Head of Product: Roadmap, prioritisation, stakeholder alignment, final call on what gets built
Head of Engineering: Technical strategy, delivery health, hiring, final call on how things get built

2. How Work Enters the System

Source	Entry Point	Prioritised By
Product roadmap	Squad PM	Head of Product
Customer feedback / support	Squad PM	Squad PM
Sales requests	Head of Product	Head of Product
Internal stakeholders	Squad PM (or Head of Product for cross-cutting)	Head of Product arbitrates conflicts
Engineering-initiated (tech debt, reliability, tooling)	Lead Dev	Head of Eng (15—25% standing allocation, no PM approval needed)
Production incidents	On-call engineer	Severity level determines response (see Section 8)

Rules:

Only the PM can add items to a squad’s backlog
Only the PM can inject work into a sprint mid-flight, after consulting Lead Dev on capacity impact
No one goes directly to a developer with requests
PMs have visibility of engineering allocation work but do not approve or reject it
Head of Product is the escalation point for priority conflicts and executive-driven interruptions

AI usage in intake: AI triages and categorises incoming requests, linking to existing backlog items. AI drafts initial assessments (rough sizing, squad ownership, roadmap overlap). AI synthesises customer feedback from support tickets to surface patterns so PMs work from data, not anecdote. For a full catalogue of AI applications across workflows, see the AI Use-Case Catalogue.

3. Sprint Cadence

Sprint length: 2 weeks

When	What	Who	Duration
Monday (sprint start)	Sprint planning	Whole squad	30-45 mins
Mid-week (weekly)	Refinement	PM, Lead Dev, QA, 1-2 devs	45-60 mins
Thursday	Mid-sprint check	Squad	15 mins
Friday (sprint end)	Demo	Squad (stakeholders invited)	30 mins
Every 4 weeks	Retrospective	Squad only (no leadership)	45 mins
Monthly	Architecture review	Lead Devs, Staff Engineer, Head of Eng	60 mins
Monthly	Product strategy sync	PMs, Head of Product	60 mins
Quarterly	Lightweight planning	Leadership + squads	Half day

Daily standups are not mandated. Squads use async updates. A squad may choose to hold a daily sync — their call.

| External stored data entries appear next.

Lemma get_refines k : in_domain s (GetProduct k) = true -> step_refines now (GetProduct k) s.
Proof.
  simpl. intros Hk. unfold step_refines; simpl. unfold get_product. rewrite (law_get s k Hok Hk).
  destruct (rows s !! k) as [p|] eqn:Hp; [|split; [by constructor|done]].
  rewrite respond_ok by apply (rows_ok s Hok k p Hp). split; [by constructor|done].
Qed.

Lemma create_refines b : in_domain s (CreateProduct b) = true -> step_refines now (CreateProduct b) s.
Proof.
  simpl. intros [Hst Hr]%andb_true_iff. unfold step_refines; simpl. unfold create_product.
  destruct (validate_create b) as [c|e] eqn:Hv; [|split; [by constructor|done]].
  destruct (law_create now s b c Hok Hv (stock_fits_create b c Hv Hst) Hr)
    as (k & s' & Hk & _ & Hfresh & -> & Hrows & Hok').
  simpl. rewrite respond_ok by (by eapply create_read_ok). rewrite Hrows.
  split; [by apply spec_create|done].
Qed.

Lemma update_refines k b :
  in_domain s (UpdateProduct k b) = true -> step_refines now (UpdateProduct k b) s.
Proof.
  simpl. intros Hd. apply andb_true_iff in Hd as [[[Hk Hnn]%andb_true_iff Hst]%andb_true_iff Hex].
  unfold step_refines; simpl. unfold update_product. rewrite (law_get s k Hok Hk).
  destruct (validate_update b) as [u|e] eqn:Hv; destruct (rows s !! k) as [p|] eqn:Hp;
    [| split; [by constructor|done] | split; [by econstructor|done]
     | by rewrite bool_decide_false in Hex by (by intros [])].
  destruct (rows_ok s Hok k p Hp) as [Hid Hr].
  pose proof Hv as (Hu & Hgn & Hgd & Hgx & Hgs)%validate_update_Ok.
  assert (no_null u) as Hno.
  { rewrite Hu. unfold no_null; simpl.
    destruct (in_name b), (in_price b), (in_stock b); simpl in Hnn; split_and!; congruence. }
  assert (given_ok (fun n => in_int64 n = true) (u_stock u)) as Hgs'
    by (rewrite Hu; by apply stock_fits_given).
  destruct (law_update s p b u Hok ltac:(by rewrite Hid) Hv Hno Hgs') as (s' & -> & Hrows & Hok').
  simpl. rewrite respond_ok by (by apply patch_read_ok). rewrite Hrows, Hid.
  split; [by eapply spec_update|done].
Qed.

Lemma delete_refines k : in_domain s (DeleteProduct k) = true -> step_refines now (DeleteProduct k) s.
Proof.
  simpl. intros Hk. unfold step_refines; simpl. unfold delete_product. rewrite (law_get s k Hok Hk).
  destruct (rows s !! k) as [p|] eqn:Hp; [|split; [by constructor|done]].
  destruct (rows_ok s Hok k p Hp) as [Hid _].
  destruct (law_delete s p Hok ltac:(by rewrite Hid)) as [Hrows Hok']. simpl. rewrite Hrows, Hid.
  split; [by econstructor|done].
Qed.

(** Every request of the domain is a step of the contract. *)
Lemma handle_refines req : in_domain s req = true -> step_refines now req s.
Proof.
  destruct req.
  - apply list_refines.
  - apply get_refines.
  - apply create_refines.
  - apply update_refines.
  - apply delete_refines.
Qed.
End Refinement.

(** For every store that satisfies the contract, the routing layer answers
    every sequence of requests in the domain as a trace of [spec_step]. *)
Lemma run_refines_laws {S : Type} `{!Persistence S, !PersistenceContract S} reqs s :
  store_ok s -> run_in_domain reqs s = true -> spec_trace (rows s) reqs (run reqs s).1 (rows (run reqs s).2).
Proof.
  revert s. induction reqs as [|[now req] rest IH]; intros s Hok Hd; simpl; [constructor|].
  apply andb_true_iff in Hd as [Hd Hrest].
  destruct (handle_refines now s Hok req Hd) as [Hstep Hok1].
  destruct (handle now req s) as [r s1]. simpl in *.
  specialize (IH s1 Hok1 Hrest). destruct (run rest s1) as [rs s2].
  by econstructor.
Qed.

(** ** [crud.py] over the SQLite table satisfies the contract *)

Lemma crud_rows_ok t : table_ok t -> map_Forall (fun k p => prod_id p = k /\ read_ok p) t.
Proof. intros Hok. eapply map_Forall_impl; [exact Hok|]. by intros k p (? & _ & _ & ? & _). Qed.

Lemma crud_law_get t k : table_ok t -> in_int64 k = true -> Crud.get_product t k = Ok (t !! k).
Proof. intros _ Hk. unfold Crud.get_product. by rewrite find_row_spec, Hk. Qed.

Lemma crud_law_list t off lim n :
  table_ok t -> (0 <= off <= INT64_MAX)%Z -> (1 <= lim <= 100)%Z ->
  (forall m, n = Some m -> str_truthy m = true /\ no_wildcards m = true) ->
  exists L, listed_by_id t L
    /\ Crud.get_products t off lim n = Ok (spec_page off lim (filter (fun p => spec_filter n p = true) L)).
Proof.
  intros Hok Ho Hl Hn. exists (scan_by_id t). split; [by apply scan_by_id_listed, table_ok_keys|].
  rewrite get_products_page, sql_page_spec by lia. do 3 f_equal.
  apply list_filter_iff. intros p. by rewrite name_filter_spec.
Qed.

Lemma crud_law_create now t b c :
  table_ok t -> validate_create b = Ok c -> in_int64 (c_stock c) = true -> is_ok (next_rowid t) = true ->
  exists k t', (0 < k)%Z /\ in_int64 k = true /\ t !! k = None
    /\ Crud.create_product now t c = Ok (new_row k now c, t')
    /\ t' = <[k := new_row k now c]> t /\ table_ok t'.
Proof.
  intros Hok Hv Hs Hr. destruct (next_rowid t) as [k|] eqn:Hk; [|done].
  pose proof Hv as (_ & _ & _ & _ & Hx & _)%validate_create_Ok.
  pose proof (create_product_eq now t c k Hk Hs Hx) as Hc.
  exists k, (<[k := new_row k now c]> t). split_and!; [| | |exact Hc|done|].
  - by apply (table_ok_next_rowid t k Hok Hk).
  - by apply (table_ok_next_rowid t k Hok Hk).
  - by apply next_rowid_fresh.
  - by eapply crud_create_table_ok.
Qed.

Lemma crud_law_update t p b u :
  table_ok t -> t !! prod_id p = Some p -> validate_update b = Ok u -> no_null u ->
  given_ok (fun n => in_int64 n = true) (u_stock u) ->
  exists t', Crud.update_product t p u = Ok (patch p u, t')
    /\ t' = <[prod_id p := patch p u]> t /\ table_ok t'.
Proof.
  intros Hok Hp Hv Hno Hs.
  destruct (table_ok_lookup t _ p Hok Hp) as (_ & Hfit & _).
  pose proof Hv as (_ & _ & _ & Hgx & _)%validate_update_Ok.
  pose proof (update_product_eq t p u Hp Hfit Hno Hgx Hs) as Hu.
  eexists. split_and!; [exact Hu|done|]. by eapply crud_update_table_ok.
Qed.

Lemma crud_law_delete t p :
  table_ok t -> t !! prod_id p = Some p ->
  Crud.delete_product t p = delete (prod_id p) t /\ table_ok (Crud.delete_product t p).
Proof. intros Hok _. split; [done|]. by apply map_Forall_delete. Qed.

#[export] Instance crud_contract : PersistenceContract Table := {|
  rows t := t;
  store_ok := table_ok;
  has_room t := is_ok (next_rowid t);
  rows_ok := crud_rows_ok;
  law_get := crud_law_get;
  law_list := crud_law_list;
  law_create := crud_law_create;
  law_update := crud_law_update;
  law_delete := crud_law_delete
|}.

(** ** Theorems *)

(** C10. Trace refinement for the program: from a table that satisfies
    the invariant, every sequence of requests that stays in the domain is
    answered the way the spec's contract allows: the responses and the
    final table of [run] are those of a trace of [spec_step]. The proof is
    the routing layer's refinement against the persistence contract
    ([run_refines_laws]) with [crud_contract] discharging the contract. *)
Theorem run_refines reqs db :
  table_ok db -> run_in_domain reqs db = true ->
  spec_trace db reqs (run reqs db).1 (run reqs db).2.
Proof. exact (run_refines_laws reqs db). Qed.

(** The contract leaves nothing open but the id of a new row: for
    every request other than [POST], two steps from the same table give
    the same response and the same table (the listing order is determined
    because ids are unique). So [run_refines] fixes every response and
    every table the code produces, up to the ids it assigns. *)
Theorem spec_deterministic now req db r1 db1 r2 db2 :
  (forall b, req <> CreateProduct b) ->
  spec_step now req db r1 db1 -> spec_step now req db r2 db2 -> r1 = r2 /\ db1 = db2.
Proof.
  intros Hc H1 H2. destruct H1; inversion H2; subst; try by destruct (Hc b).
  all: try (split; congruence).
  match goal with
  | HL : listed_by_id _ ?L, HL0 : listed_by_id _ ?L0 |- _ =>
      rewrite (listed_by_id_unique _ L L0 HL HL0)
  end.
  match goal with Ha : ?x = Ok _, Hb : ?x = Ok _ |- _ => rewrite Ha in Hb; by simplify_eq end.
Qed.

(** ** Witnesses *)

(** The spec's scenario, as a sequence of timed requests. *)
Definition scenario : list (Z * Request) :=
  [(0%Z, CreateProduct ex_body);
   (1%Z, UpdateProduct 3 (mkProductIn Unset Unset (Given 6%float) (Given 40%Z)));
   (2%Z, ListProducts None None (Some "keto"));
   (3%Z, DeleteProduct 3);
   (4%Z, GetProduct 3)].

Lemma run_refines_witness :
  run_in_domain scenario ex_db = true
  /\ spec_trace ex_db scenario (run scenario ex_db).1 (run scenario ex_db).2.
Proof.
  assert (run_in_domain scenario ex_db = true) as Hd by (vm_compute; reflexivity).
  split; [exact Hd|]. exact (run_refines scenario ex_db ex_db_table_ok Hd).
Defined.

Lemma spec_deterministic_witness :
  spec_step 0 (GetProduct 1) ex_db (mkResponse 200 (BProduct ex_p1)) ex_db
  /\ forall r db', spec_step 0 (GetProduct 1) ex_db r db' ->
       r = mkResponse 200 (BProduct ex_p1) /\ db' = ex_db.
Proof.
  assert (spec_step 0 (GetProduct 1) ex_db (mkResponse 200 (BProduct ex_p1)) ex_db) as H
    by (constructor; reflexivity).
  split; [exact H|]. intros r db' H'.
  destruct (spec_deterministic 0 (GetProduct 1) ex_db _ _ _ _ ltac:(discriminate) H H') as [-> ->].
  split; reflexivity.
Defined.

When: Weekly, mid-week. Refine work 1-2 sprints ahead, never the current sprint.

Attendees: PM (mandatory), Lead Dev (mandatory), QA (mandatory), 1-2 devs likely to build it.

PM prepares:

Problem statement: what is the user problem or business objective?
Evidence: how do we know this is real?
Success criteria: measurable outcomes
Constraints: budget, timeline, dependencies, compliance

The session produces:

Clear problem statement (PM owns)
Agreed high-level approach (Lead Dev owns)
Known risks and open questions
Rough size: small / medium / large
Acceptance criteria (PM + QA collaborate)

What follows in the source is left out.